• What you should do
Give the count of lines in the entries below that contain the string "fstep", and only that count.
Data supplied Block Start
(* ===== verification/MvccSpec.v ===== *)
(** * MVCC: the transaction table over time

    The invariant of the transaction table, the steps it takes while the store
    is open (begin, commit, abort, freezing, eviction to the status spill), and
    what they preserve: once a transaction is settled its visibility never
    changes, so a snapshot sees the same versions for its whole life. *)

From stdpp Require Import base tactics list numbers gmap sorting relations.
From Stdlib Require Import ZArith Lia.
From S2P Require Import Prelude Search Bytes Errors Slotted Mvcc MvccOutcomes.
Local Open Scope Z_scope.
Local Open Scope bic_scope.

#[local] Arguments spill_answer : simpl never.
#[local] Arguments frozen_status : simpl never.
#[local] Arguments terminal_status : simpl never.

(** ** Invariant *)

Record tinv (t : TableInner) : Prop := {
  ti_frozen : 1 <= frozen_xid t <= next_xid t;
  ti_next : next_xid t < U64;
  ti_active : forall x, x ∈ in_progress t <-> status t !! x = Some InProgress;
  ti_range : forall x, x ∈ in_progress t -> frozen_xid t <= x;
  ti_status : forall x s, status t !! x = Some s -> x < next_xid t;
  ti_sorted : StronglySorted Z.lt (xids (remaining (recovered t)));
  ti_rec : forall x s, decides (remaining (recovered t)) x s -> x < next_xid t;
  ti_exc : forall x, x ∈ abort_exceptions t -> 1 <= x < frozen_xid t;
  ti_spill_val : forall x, exists o, spill_answer t x = Val o;
  ti_spill_none : forall x, x ∈ in_progress t \/ next_xid t <= x -> spill_answer t x = Val None;
  ti_spill_frozen : forall x s, x < frozen_xid t -> spill_answer t x = Val (Some s) ->
    frozen_status t x = Some s;
  ti_spill_live : forall x s, frozen_xid t <= x -> spill_answer t x = Val (Some s) ->
    terminal_status t x = Val (Some s)
}.

(** [x] was issued and is no longer running. *)
Definition settled (t : TableInner) (x : Z) : Prop := 0 < x < next_xid t /\ x ∉ in_progress t.

Definition committed (t : TableInner) (x : Z) : Prop := tx_status t x = Val Committed.

(** [status] in terms of the recorded outcome. *)
Lemma tx_status_eq t x :
  tinv t -> x <> 0 ->
  tx_status t x = Val
    match frozen_status t x with
    | Some s => s
    | None => match terminal_status t x with
              | Val (Some s) => s
              | _ => if x <? open_horizon t then Aborted else InProgress
              end
    end.
Proof.
  intros Hi Hx. unfold tx_status, status_between, terminal_status.
  rewrite (proj2 (Z.eqb_neq _ _)) by done.
  destruct (frozen_status t x); [done|]. destruct (resident_terminal_status t x); [done|].
  destruct (ti_spill_val t Hi x) as [o ->]. by destruct o, (x <? open_horizon t).
Qed.

(** The two ways a settled transaction is committed. *)
Lemma committed_iff t x :
  tinv t -> 0 < x ->
  committed t x <->
  (x < frozen_xid t /\ x ∉ abort_exceptions t) \/
  (frozen_xid t <= x /\ terminal_status t x = Val (Some Committed)).
Proof.
  intros Hi Hx. unfold committed. rewrite tx_status_eq by (done || lia). unfold frozen_status.
  destruct (Z.ltb_spec x (frozen_xid t)) as [Hf|Hf].
  - case_bool_decide; split; try done.
    + intros [[_ ?]|[? _]]; [done|lia].
    + intros _. by left.
  - split.
    + intros E. right. split; [done|].
      destruct (terminal_status t x) as [[[]|]|e|]; try done; by destruct (x <? open_horizon t).
    + intros [[? _]|[_ ->]]; [lia|done].
Qed.

(** ** Passing one transaction *)

(** The exception set after the watermark steps over [frozen_xid t]. *)
Inductive fpass (t : TableInner) : gset Z -> Prop :=
| F_commit : terminal_status t (frozen_xid t) = Val (Some Committed) -> fpass t (abort_exceptions t)
| F_except : terminal_status t (frozen_xid t) = Val (Some Aborted) \/
             terminal_status t (frozen_xid t) = Val None ->
             set_size (abort_exceptions t) < abort_exception_capacity t ->
             fpass t ({[frozen_xid t]} ∪ abort_exceptions t).

Definition pass (t : TableInner) (E : gset Z) : TableInner :=
  step_watermark (frozen_xid t) (set_exceptions E t).

Inductive fstep : TableInner -> TableInner -> Prop :=
| fstep_intro t E : frozen_xid t < next_xid t -> fpass t E -> fstep t (pass t E).

Lemma remaining_pop r o :
  front r = Some o -> remaining r = o :: remaining (pop_front r).
Proof.
  unfold front, pop_front, remaining. intros Hf. pose proof (lookup_lt_Some _ _ _ Hf) as Hl.
  rewrite (proj2 (Nat.ltb_lt _ _)) by done. rewrite (drop_S _ _ _ Hf). f_equal.
  destruct (Nat.eqb_spec (S (start r)) (length (entries r))) as [E|E]; cbn; [|done].
  by rewrite drop_ge by lia.
Qed.

Lemma remaining_front_none r : front r = None -> remaining r = [].
Proof. unfold front, remaining. intros H%lookup_ge_None. by apply drop_ge. Qed.

(** What [pass] leaves alone. *)
Lemma pass_fields t E :
  next_xid (pass t E) = next_xid t /\ in_progress (pass t E) = in_progress t /\
  abort_exceptions (pass t E) = E /\ spill (pass t E) = spill t /\
  open_horizon (pass t E) = open_horizon t /\
  abort_exception_capacity (pass t E) = abort_exception_capacity t /\
  frozen_xid (pass t E) = sat_add (frozen_xid t) 1.
Proof.
  unfold pass, step_watermark. cbn. by destruct (front (recovered t)) as [o|];
    [destruct (outcome_xid o =? frozen_xid t)|].
Qed.

Lemma pass_records t E :
  StronglySorted Z.lt (xids (remaining (recovered t))) ->
  StronglySorted Z.lt (xids (remaining (recovered (pass t E)))) /\
  (forall x s, decides (remaining (recovered (pass t E))) x s -> decides (remaining (recovered t)) x s) /\
  (forall x s, status (pass t E) !! x = Some s -> status t !! x = Some s) /\
  (forall x, x <> frozen_xid t -> status (pass t E) !! x = status t !! x) /\
  (forall x, x <> frozen_xid t -> resident_terminal_status (pass t E) x = resident_terminal_status t x).
Proof.
  intros Hs. unfold pass, step_watermark. cbn [recovered set_exceptions status].
  assert (Hdel : let t' := set_frozen (sat_add (frozen_xid t) 1)
                   (set_status (base.delete (frozen_xid t) (status t)) (set_exceptions E t)) in
    (forall x s, status t' !! x = Some s -> status t !! x = Some s) /\
    (forall x, x <> frozen_xid t -> status t' !! x = status t !! x) /\
    (forall x, x <> frozen_xid t -> resident_terminal_status t' x = resident_terminal_status t x)).
  { cbn. ands.
    - intros x s. rewrite lookup_delete_Some. tauto.
    - intros x Hx. by rewrite lookup_delete_ne by congruence.
    - intros x Hx. unfold resident_terminal_status. cbn. by rewrite lookup_delete_ne by congruence. }
  destruct (front (recovered t)) as [o|] eqn:Hf; [|split; [done|]; split; [done|]; exact Hdel].
  destruct (outcome_xid o =? frozen_xid t) eqn:Eo; [|split; [done|]; split; [done|]; exact Hdel].
  bools. cbn. pose proof (remaining_pop _ _ Hf) as Hr. rewrite Hr in Hs.
  assert (Hs' : StronglySorted Z.lt (xids (remaining (pop_front (recovered t)))))
    by (by apply StronglySorted_inv in Hs as [? _]).
  ands; auto.
  - intros x s. rewrite Hr. unfold decides. set_solver.
  - intros x Hx. unfold resident_terminal_status. cbn. destruct (status t !! x); [done|].
    apply option_eq. intros s. rewrite !outcomes_status_spec by (rewrite ?Hr; done).
    rewrite Hr. unfold decides. set_solver.
Qed.

Section Pass.
Context (t : TableInner) (E : gset Z).
Hypothesis Hi : tinv t.
Hypothesis Hlt : frozen_xid t < next_xid t.
Hypothesis Hp : fpass t E.

Lemma pass_frozen : frozen_xid (pass t E) = frozen_xid t + 1.
Proof.
  destruct (pass_fields t E) as (_&_&_&_&_&_&->). pose proof (ti_next t Hi). widths. lia.
Qed.

Lemma pass_E x : x ∈ E -> x = frozen_xid t \/ x ∈ abort_exceptions t.
Proof. destruct Hp; set_solver. Qed.

Lemma pass_E_old x : x <> frozen_xid t -> x ∈ E <-> x ∈ abort_exceptions t.
Proof. destruct Hp; set_solver. Qed.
Data supplied Block End
• Task response
2